Second, the signal intensity generated by hair shafts is stronger than that of blood vessels or ICG-filled lymphatic vessels; the reason for this is that melanin provides great contrast for PAI in the NIR wavelength range often used for vascular imaging.7 Even if hairs are removed using hair clippers before an examination, residual hair roots can interfere with analysis of the images.8,38 The application of depilatory creams to completely remove the hair shaft in advance may be an option; however, implementation of a body surface detection algorithm62 may help to remove the hair volume data and facilitate the analysis of deeper structures.

Regarding WF-PAT, in addition to the common limitations noted above, this modality cannot obtain structural information other than that from the targeted chromophores in tissues such as the dermis, fat, superficial and deep facias, vessel walls, or nerves. However, such additional tissues could be visualized by systems that integrate PA and US imaging.50 Information on vessel wall thickness may be important for understanding the pathophysiological state of lymphedema31,56 or atherosclerotic diseases.7

Another limitation is a limited FOV. Although WF-PAT has a relatively large FOV among PAI devices, its configuration with a shallow holding tray38 limits the body regions that can be imaged. Because lymphatic surgeons need to know the lymphatic pathways throughout the limbs to assess and plan surgery for lymphedema, the use of PAL in combination with other imaging modalities, including lymphoscintigraphy, MRL, or NIRF lymphography, may be necessary to make accurate decisions and achieve good clinical outcomes.

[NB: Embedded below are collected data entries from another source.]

(* ===== verification/Cli.v ===== *)
(** The command line (src/internal/cli): user management over the users
    file, the non-interactive bootstrap, and the scrubbing of paths.

    yaml.v3's Marshal and Unmarshal and strings.EqualFold's Unicode tables
    are parameters.  A command reads the environment and the arguments,
    acts on the file system and ends with an exit code and what it printed,
    or with a panic. *)

From S2P Require Import Prelude AesGcm GoLib Net Filepath Strconv Config FS Auth.

(** ** Output *)

Record exit := mk_exit { x_code : Z; x_stdout : string; x_stderr : string }.
Inductive ended := Exit (x : exit) | Crashed (msg : string).

Definition nl : string := string_of_bytes [Byte.x0a].
(** [fmt.Fprintln]. *)
Definition ln (s : string) : string := s +:+ nl.

(** [err.Error()]. *)
Definition sentinel_text (s : sentinel) : string :=
  match s with
  | ErrConfigNotFound => "store: config not found"
  | ErrInvalidPatch => "store: invalid update patch"
  | ErrConfigChanged => "store: config changed"
  | ErrDecrypt => "crypto: decryption failed"
  | ErrNoRows => "sql: no rows in result set"
  | ErrUnauthorized => "auth: unauthorized"
  | ErrInvalidLength => "keys: master key has wrong length"
  | ErrMissing => "keys: master key not configured"
  | ErrNotExist => "no such file or directory"
  | Canceled => "context canceled"
  | DeadlineExceeded => "context deadline exceeded"
  end.
Fixpoint error_text (e : error) : string :=
  match e with
  | ErrSentinel s => sentinel_text s
  | ErrNew msg | ErrExternal msg => msg
  | ErrWrap pre e' post => pre +:+ error_text e' +:+ post
  end.

(** ** Scrubbing (cli.go) *)

Definition redactPath (v : string) : string := if decide (v = "") then "<unset>" else "<set>".

(** [strings.ReplaceAll(b, old, new)], [old] not empty. *)
Fixpoint replace_all_fuel (fuel : nat) (old new b : bytes) : bytes :=
  match fuel, b with
  | S f, c :: r =>
      match strip_prefix old b with
      | Some rest => new ++ replace_all_fuel f old new rest
      | None => c :: replace_all_fuel f old new r
      end
  | _, _ => []
  end.
Definition ReplaceAll (old new b : bytes) : bytes := replace_all_fuel (length b) old new b.

Definition longer (a b : bytes) : Prop := (length b ≤ length a)%nat.
#[global] Instance longer_dec a b : Decision (longer a b).
Proof. unfold longer. apply _. Defined.

Definition redacted : bytes := bytes_of_string "<redacted>".

Definition scrub_bytes (msg : bytes) (secrets : list bytes) : bytes :=
  foldl (λ m s, if decide (s = []) then m else ReplaceAll s redacted m) msg (merge_sort longer secrets).

Definition scrubPaths (msg : string) (secrets : list string) : string :=
  string_of_bytes (scrub_bytes (bytes_of_string msg) (bytes_of_string <$> secrets)).

(** ** Log levels *)

Inductive Level := LevelDebug | LevelInfo | LevelWarn | LevelError.
Definition parseLogLevel (s : string) : Level :=
  let s := lower_ascii s in
  if decide (s = "error") then LevelError
  else if decide (s = "warn") then LevelWarn
  else if decide (s = "debug") then LevelDebug
  else LevelInfo.

(** ** Users (usercmd.go) *)

Definition tokenBytes : nat := 32.
Definition tokenPrefixStr : string := "tbs_".

(** The same fields as the server's entry. *)
Definition usersFileEntry : Type := userEntry.

Definition resolveUsersFile (getenv : string → string) : option path :=
  if decide (getenv "TABBY_SYNC_USERS_FILE" ≠ "") then Some (path_of (getenv "TABBY_SYNC_USERS_FILE"))
  else if decide (getenv "TABBY_SYNC_DATA_DIR" ≠ "")
  then Some (join_path (getenv "TABBY_SYNC_DATA_DIR") "users.yml")
  else None.

(** Plaintext, hash and prefix. *)
Definition token_of (buf : bytes) : string * string * string :=
  let plaintext := tokenPrefixStr +:+ EncodeToString buf in
  (plaintext, EncodeToString (Sum256 (bytes_of_string plaintext)), str_take 12 plaintext).

(** An error is that of the random source, on which the code panics. *)
Definition generateToken : M FS (string * string * string) := λ s,
  match fs_read_rand tokenBytes s with
  | (Ok buf, s') => (Ok (token_of buf), s')
  | (Err err, s') => (Err err, s')
  end.

(** Filling and closing the temporary file. *)
Definition fill_temp (tmp : path) (data : bytes) (mode : Z) : OS unit :=
  os_bind (Chmod tmp mode) (λ _, os_bind (WriteTo tmp data) (λ _, os_bind (Sync tmp) (λ _, CloseFile tmp))).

Currently, the best potential application of PAL is for planning LVA procedures; however, the identification of target vessels in clinical practice can be difficult. Although the accuracy of lymphatic and venous mapping using WF-PAL imaging has not been clinically assessed, it may be important to carefully reproduce the patient’s positioning between the imaging examination and surgery. Vascular mapping technology on the body using projection mapping44,63 or augmented reality64,65 may also be useful for the preoperative preparation of LVA surgeries.

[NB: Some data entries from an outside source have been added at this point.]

(* ===== verification/EndToEnd.v ===== *)
(** From the wire to the store: the whole chain of a running server, on
    requests with valid credentials, is authentication, then the limiter,
    then the API handler; and the first login after a bootstrap. *)

From S2P Require Import Prelude GoTime Env Store Sql Sqlite AesGcm Crypto Encrypted History Stack.
From S2P Require Import GoLib Json JsonEnc FS Auth Api Net RateLimit Http Server ServerLaws ServerProps.
From S2P Require Import Cli CliProps UserProps.

(** Every response with a body has a status that allows one. *)
Lemma serve_status {W} {ES : EncryptedStore W} n ep q (w : W) resp logs w' :
  serve n ep q w = (Some (resp, logs), w') → rs_body resp = BEmpty ∨ bodyAllowed (rs_status resp) = true.
Proof.
  intros H.
  destruct ep; unfold serve, handleGetUser, handleListConfigs, handleCreateConfig, handleGetConfig,
    handlePatchConfig, handleDeleteConfig, currentUser, parseConfigID, decodeJSON in H;
    repeat case_match; simplify_eq; unfold writeStoreError, writeError, writeJSON in *;
    repeat case_match; simplify_eq/=; auto.
Qed.

Section chain.
Context {W : Type} {ES : EncryptedStore W}.
Variable redirect_url : Req → string.
Variable redirect_page : Req → bytes.
Abbreviation hstate := (@hstate W).
Abbreviation serve_http := (serve_http redirect_url redirect_page).
Abbreviation server_mux := (server_mux redirect_url redirect_page).
Implicit Types (s : hstate) (r : Req) (w : W).

(** What the client gets for an answer of the API, when the connection's
    header is [hd]. *)
Definition api_reply (head : bool) (hd : header) (resp : Response) : Z * header * bytes :=
  match rs_body resp with
  | BEmpty => (rs_status resp, hd, [])
  | b => (rs_status resp, <["Content-Type" := application_json]> hd, if head then [] else body_bytes b)
  end.

Lemma write_response_reply resp s :
  unwritten s → rs_body resp = BEmpty ∨ bodyAllowed (rs_status resp) = true →
  reply (h_conn (write_response resp s)) = api_reply (c_head (h_conn s)) (c_header (h_conn s)) resp.
Proof using.
  intros Hu Hb. unfold write_response, api_reply.
  destruct (rs_body resp); try (destruct Hb as [|Hb]; [done|]; by rewrite respond_reply).
  destruct Hu as [[Hs Hc] Hr]. unfold WriteHeader.
  pose proof (rec_WriteHeader_unwritten (rs_status resp) (h_recs s) (h_conn s) Hr) as Hw.
  destruct (rec_WriteHeader _ _ _) as [recs c]. simpl in *. subst c.
  unfold conn_WriteHeader, reply. rewrite Hs. simpl. by rewrite Hc.
Qed.

Lemma write_response_rest resp s :
  h_lim (write_response resp s) = h_lim s ∧ h_world (write_response resp s) = h_world s.
Proof using.
  split; unfold write_response; destruct (rs_body resp);
    rewrite ?respond_world, ?WriteHeader_world, ?respond_lim, ?WriteHeader_lim; done.
Qed.

(** A request with credentials: the limiter decides, then the mux serves it
    as the user. *)
Lemma inner_authorised a snap n r s u :
  Bearer snap (Get (r_Header r) "Authorization") = Some u → is_healthz r = false → admissible r →
  ∃ r', same_target (with_user r u) r' ∧ b_data <$> r_Body r' = b_data <$> r_Body r
    ∧ let '(ok, lim') := Allow (extractKey (Some (u_ID u)) (r_RemoteAddr r)) (am_now a) (h_lim s) in
      let s1 := set_limiter (LogAttrs (LAuthorized (u_ID u) (u_Name u)) s) lim' in
      inner a snap (server_mux n true) r s
      = if ok then server_mux n true r' s1
        else (Done, respond [("Content-Type", application_json); ("Retry-After", retry_after lim')] 429
                      (error_body "rate limit exceeded") (LogAttrs (LRateLimited "user") s1)).
Proof using.
  intros Hb Hz Hadm. unfold inner.
  assert (Hau : ∀ r1, same_target r r1 →
    routeAwareAuth (Some (BearerMW snap)) (RateLimitMW a (server_mux n true)) r1 s
    = RateLimitMW a (server_mux n true) (with_user r1 u) (LogAttrs (LAuthorized (u_ID u) (u_Name u)) s)).
  { intros r1 (Hm & Hp & _ & Hh & _). unfold routeAwareAuth. unfold is_healthz in Hz. rewrite Hp, Hm, Hz. simpl.
    unfold BearerMW. by rewrite Hh, Hb. }
  destruct (maxBody_admissible (routeAwareAuth (Some (BearerMW snap)) (RateLimitMW a (server_mux n true))) r s Hadm)
    as (r1 & Ht & Hd & Ha & ->).
  exists (with_user r1 u). rewrite (Hau r1 Ht).
  destruct Ht as (Hm & Hp & He & Hh & _). split; [done|]. split; [done|].
  unfold RateLimitMW. simpl. rewrite ?Ha. destruct (Allow _ _ _) as [[] lim']; done.
Qed.

(** An API route: not a preflight, not the asterisk. *)
Lemma api_route_target m p ep id : server_route true m p = RApi ep id → p ≠ "*" ∧ m ≠ "OPTIONS".
Proof using.
  intros H. split.
  - intros ->. unfold server_route in H. case_decide; vm_compute in H; discriminate H.
  - intros ->. unfold server_route, api_route, is_get in H. repeat (case_match; simplify_eq/=).
Qed.

Lemma mux_api n r s ep id :
  server_route true (r_Method r) (r_EscapedPath r) = RApi ep id →
  server_mux n true r s = api_handler n ep id r s.
Proof using.
  intros H. unfold Server.server_mux. destruct (api_route_target _ _ _ _ H) as [Hp _].
  by rewrite decide_False, H.
Qed.

(** The headers that are on every answer to [r]. *)
Definition common (a : Ambient) (r : Req) : header :=
  insert_headers ∅ (common_headers ++ [(HeaderRequestID, request_id a r)]).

Nevertheless, as this rapidly progressing technology improves further, the current limitations may be overcome, paving the way for the clinical use of PAL, which it is hoped will contribute to improved treatment for lymphedema patients.

Conclusions

PAL is a newly developed imaging modality that shows promise as an aid to the diagnosis and surgical planning of lymphedema by providing helpful anatomical information with clear 3D images of lymphatic vessels and adjacent veins. Real-time videos of the lymphatic vessels acquired by PAL may also be useful for investigations into the pathogenesis of lymphedema, which has yet to be established, because more precise quantitative assessment of the smooth muscle function in lymphedema patients or subclinical subjects may be possible. Although challenges remain for implementation in actual clinical practice, most of them can be addressed with technological advancements. Further developments are anticipated in the system configuration and the vascular mapping algorithms with future trials to demonstrate the utility of PAL as a diagnostic tool facilitating intervention management.

Acknowledgments

We would like to express our sincere gratitude to all our collaborators: Takayuki Yagi, Yasufumi Asao, Yoshifumi Takatsume, Moemi Urano, Keisuke Okabe, Shiho Watanabe, Yukari Nakajima, Marika Otaki, Hikaru Kono, and Miho Baba. We also thank Luxonus, Inc., for the generous use of their WF-PAT system for this study. This research was funded by the Impulsing Paradigm Change through Disruptive Technologies Program (ImPACT) of the Council for Science, Technology and Innovation (Cabinet Office, Government of Japan); the Japan Agency for Medical Research and Development (AMED) under Grant Number 19he2302002h0501; and the Japan Society for the Promotion of Science (JSPS) KAKENHI Grant Number JP 19K17207.

Conflicts of Interest

The WF-PAT system was lent to Keio University School of Medicine (Keio University Hospital) free of charge by Luxonus, Inc. AS is the CEO of Luxonus, Inc. The other authors declare that no conflicts of interest exist.